(* ===== verification/UsageConcurrency.v ===== *)
(** * The exec application with a usage collector

    The exec coordinator hands every terminal result to the collector, and readers
    of usage run next to calls of the exec application, over one execution
    repository and one usage store.  The collector touches the store once, so its
    run appears as the answer of the coordinator's call.

    A call of the collector is only made for a result that the caller has seen on
    record ([reveals]). *)

From S2P Require Import Prelude Program Threads LifecycleModel ExecModel ExecState ExecInvariant ExecRepository ExecPorts ExecCoordinator ExecConcurrency Operations ExecVertical ExecVerticalConcurrency ExecVerticalGuarantees UsageStore UsageApplication.
From stdpp Require Import base gmap strings list fin_maps relations.
From Stdlib Require Import ZArith Lia.

Local Open Scope Z_scope.

(** ** Results on record *)

(** The results an answer of the execution repository shows. *)
Definition reveals (ev : event eff) : list Result :=
  let '@Ev _ X e x := ev in
  match e in eff X return X → list Result with
  | EStoreResult _ r => λ x, if is_ok x then [r] else []
  | EGetResult _ _ _ => λ x, match x with Ok r => [r] | Err _ => [] end
  | EGetExecution _ _ => λ x, match x with Ok record => option_list (er_Result record) | Err _ => [] end
  | EListExecutions _ => λ x, match x with Ok records => records ≫= λ record, option_list (er_Result record) | Err _ => [] end
  | _ => λ _, []
  end x.

Definition revealed (tr : list (event eff)) : list Result := tr ≫= reveals.

(** The coordinator hands on what is on record. *)
Definition observing (tr : list (event eff)) (X : Type) (e : eff X) : Prop :=
  match e with
  | EObserveResult _ r => r ∈ revealed tr
  | EReserveCancellationAt _ _ now => 0 < now
  | _ => True
  end.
◇ ◇ ◇
- _REQUIRED WORK_
Copy exactly the lines from the one with "[r] else []" down to the last line of the records above, and leave out everything else.

- _WRITTEN SOLUTION_
  | EStoreResult _ r => λ x, if is_ok x then [r] else []
  | EGetResult _ _ _ => λ x, match x with Ok r => [r] | Err _ => [] end
  | EGetExecution _ _ => λ x, match x with Ok record => option_list (er_Result record) | Err _ => [] end
  | EListExecutions _ => λ x, match x with Ok records => records ≫= λ record, option_list (er_Result record) | Err _ => [] end
  | _ => λ _, []
  end x.

Definition revealed (tr : list (event eff)) : list Result := tr ≫= reveals.

(** The coordinator hands on what is on record. *)
Definition observing (tr : list (event eff)) (X : Type) (e : eff X) : Prop :=
  match e with
  | EObserveResult _ r => r ∈ revealed tr
  | EReserveCancellationAt _ _ now => 0 < now
  | _ => True
  end.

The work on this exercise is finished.